YOUR TASK: Could you count the lines below that include the word "GRaise" and give only the number?

### INPUT RECORDS

(** * all-repos-self: the maintainer helper and the Python installer

    A shallow embedding of

    - [GH._parallel], the fan-out/fan-in fetch of [tasks/helper.py],
      together with the part of [concurrent.futures] it drives
      (a [ThreadPoolExecutor] with [max_workers=12], [submit],
      [as_completed], [Future.result] and the executor's [with] block);
    - [OpenPRs.run], the table of open pull requests of the same file,
      [Open.run] and the dispatch of [main];
    - [run] of [tasks/install_uv_python.py];
    - [apply_fix] of [transformers/bump_deps_tools.py].

    The thread pool is modelled as an interleaving transition system: a
    schedule is a list of atomic actions of the caller and of the pool's
    worker threads, and every statement about the fetch quantifies over
    all schedules. *)

From Stdlib Require Import List Arith Lia Permutation.
From Stdlib Require Import Strings.String Strings.Ascii.
From Stdlib Require Import Sorting.Sorted Structures.OrdersEx.
From stdpp Require Import base option list strings gmap.

(** * Strings *)

Module Str.

(** [s[n:]] *)
Fixpoint drop (n : nat) (s : string) : string :=
  match n, s with
  | 0, _ => s
  | S n', String _ s' => drop n' s'
  | S _, EmptyString => EmptyString
  end.

Definition is_space (c : ascii) : bool :=
  let n := nat_of_ascii c in
  (9 <=? n) && (n <=? 13) || (28 <=? n) && (n <=? 32).

Fixpoint lstrip (s : string) : string :=
  match s with
  | String c s' => if is_space c then lstrip s' else s
  | EmptyString => EmptyString
  end.

Fixpoint rstrip (s : string) : string :=
  match s with
  | String c s' =>
      match rstrip s' with
      | EmptyString => if is_space c then EmptyString else String c EmptyString
      | r => String c r
      end
  | EmptyString => EmptyString
  end.

(** [s.strip()] *)
Definition strip (s : string) : string := rstrip (lstrip s).

(** Code-point order of [str]. *)
Definition ltb (a b : string) : bool :=
  match String_as_OT.compare a b with Lt => true | _ => false end.

Definition min (a b : string) : string := if ltb b a then b else a.
Definition max (a b : string) : string := if ltb a b then b else a.

Fixpoint common (s1 s2 : string) : string :=
  match s1, s2 with
  | String c1 r1, String c2 r2 =>
      if Ascii.eqb c1 c2 then String c1 (common r1 r2) else EmptyString
  | _, _ => EmptyString
  end.

(** [os.path.commonprefix]: the common prefix of the least and the
    greatest string of the list. *)
Definition commonprefix (m : list string) : string :=
  match m with
  | [] => EmptyString
  | s :: m' => common (foldr min s m') (foldr max s m')
  end.

Definition quote : string := String (ascii_of_nat 34) EmptyString.

End Str.

(** * The objects of the GitHub client library *)

Module Github.

(** A failed request. *)
Definition GithubException : Type := string.

(** [github.PullRequest], as far as [OpenPRs.run] reads it;
    [updated_at] stands for [pr.updated_at.isoformat()]. *)
Record PullRequest : Type := {
  updated_at : string;
  html_url : string;
  title : string
}.

(** [github.Repository]: [repo.owner.login], [repo.name], and what
    iterating [repo.get_pulls()] delivers, page after page. *)
Record Repository : Type := {
  owner_login : string;
  name : string;
  get_pulls : list PullRequest * option GithubException
}.

End Github.

(** * [tasks/helper.py]: class [GH] *)

Module GH.

(** ** The values a mapping function can hand back *)

Section Parallel.
Context {T V E : Type}.

(** A suspended generator: the body has not run yet.  Advancing it
    yields the next item, stops, or raises. *)
Inductive generator : Type :=
| GStop
| GRaise (e : E)
| GYield (v : V) (g : generator).

(** What [func(d)] returns when it returns: an already materialised
    list, or a generator object whose body runs when it is iterated. *)
Inductive iterable : Type :=
| IList (l : list V)
| IGen (g : generator).

(** The outcome of the call [func(d)] itself. *)
Inductive call_result : Type :=
| CallRaises (e : E)
| CallReturns (it : iterable).

Fixpoint gen_items (g : generator) : list V :=
  match g with
  | GStop | GRaise _ => []
  | GYield v g' => v :: gen_items g'
  end.

Fixpoint gen_error (g : generator) : option E :=
  match g with
  | GStop => None
  | GRaise e => Some e
  | GYield _ g' => gen_error g'
  end.

(** The items one identifier contributes, and the exception (if any)
    that handling the identifier ends with. *)
Definition items_of (c : call_result) : list V :=
  match c with
  | CallRaises _ => []
  | CallReturns (IList l) => l
  | CallReturns (IGen g) => gen_items g
  end.

Definition failure_of (c : call_result) : option E :=
  match c with
  | CallRaises e => Some e
  | CallReturns (IList _) => None
  | CallReturns (IGen g) => gen_error g
  end.

(** [future.result()]: the value of the call, or its exception
    re-raised in the caller. *)
Definition future_result (c : call_result) : E + iterable :=
  match c with
  | CallRaises e => inl e
  | CallReturns it => inr it
  end.

(** [result.extend(data)]: appends the items one by one; a generator is
    run here, by whoever calls [extend], and may raise part-way. *)
Definition extend (result : list V) (it : iterable) : list V * option E :=
  match it with
  | IList l => (result ++ l, None)
  | IGen g => (result ++ gen_items g, gen_error g)
  end.

(** ** The executor and the caller *)

(** [ThreadPoolExecutor(max_workers=12)] *)
Definition max_workers : nat := 12.

Inductive wstate : Type :=
| Idle
| Busy (i : nat).

Inductive context : Type :=
| Caller
| Worker (w : nat).

(** Observable events, in the order they happen. *)
Inductive event : Type :=
| EvSubmit (i : nat) (d : T)
| EvCall (w : nat) (i : nat) (d : T)
| EvProduce (c : context) (i : nat) (v : V)
| EvDone (i : nat)
| EvCollect (i : nat)
| EvShutdown.

Inductive completion : Type :=
| Return (r : list V)
| Raise (e : E).

(** Where the caller stands in the body of [_parallel]. *)
Inductive pc : Type :=
| Submitting (rest : list T)
| Waiting (todo : list nat)
| Leaving (exn : option E)
| Done (o : completion).

Record state : Type := State {
  main : pc;
  submitted : list T;
  queue : list nat;
  workers : list wstate;
  finished : list (nat * call_result);
  result : list V;
  trace : list event
}.

Definition is_idle (w : wstate) : bool :=
  match w with Idle => true | Busy _ => false end.

Definition busy_id (w : wstate) : option nat :=
  match w with Idle => None | Busy i => Some i end.

Definition busy_ids (ws : list wstate) : list nat := omap busy_id ws.

(** Number of calls of the mapping function that are executing. *)
Definition in_flight (s : state) : nat := length (busy_ids (workers s)).

(** [_adjust_thread_count]: an idle thread is reused, otherwise a new
    thread is started while fewer than [max_workers] exist. *)
Definition adjust_thread_count (ws : list wstate) : list wstate :=
  if existsb is_idle ws then ws
  else if length ws <? max_workers then ws ++ [Idle]
  else ws.

Fixpoint outcome (i : nat) (fin : list (nat * call_result)) : option call_result :=
  match fin with
  | [] => None
  | (j, c) :: fin' => if Nat.eqb i j then Some c else outcome i fin'
  end.

Definition worker_events (w i : nat) (c : call_result) : list event :=
  match c with
  | CallReturns (IList l) => EvProduce (Worker w) i <$> l
  | _ => []
  end.

Definition caller_events (i : nat) (c : call_result) : list event :=
  match c with
  | CallReturns (IGen g) => EvProduce Caller i <$> gen_items g
  | _ => []
  end.

Inductive action : Type :=
| Submit
| AsCompleted
| Take (w : nat)
| Finish (w : nat)
| Collect (i : nat)
| EndLoop
| Exit.

Definition init (data : list T) : state :=
  State (Submitting data) [] [] [] [] [] [].

Section WithFunc.
Variable func : T → call_result.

######

EXERCISE RESPONSE: 3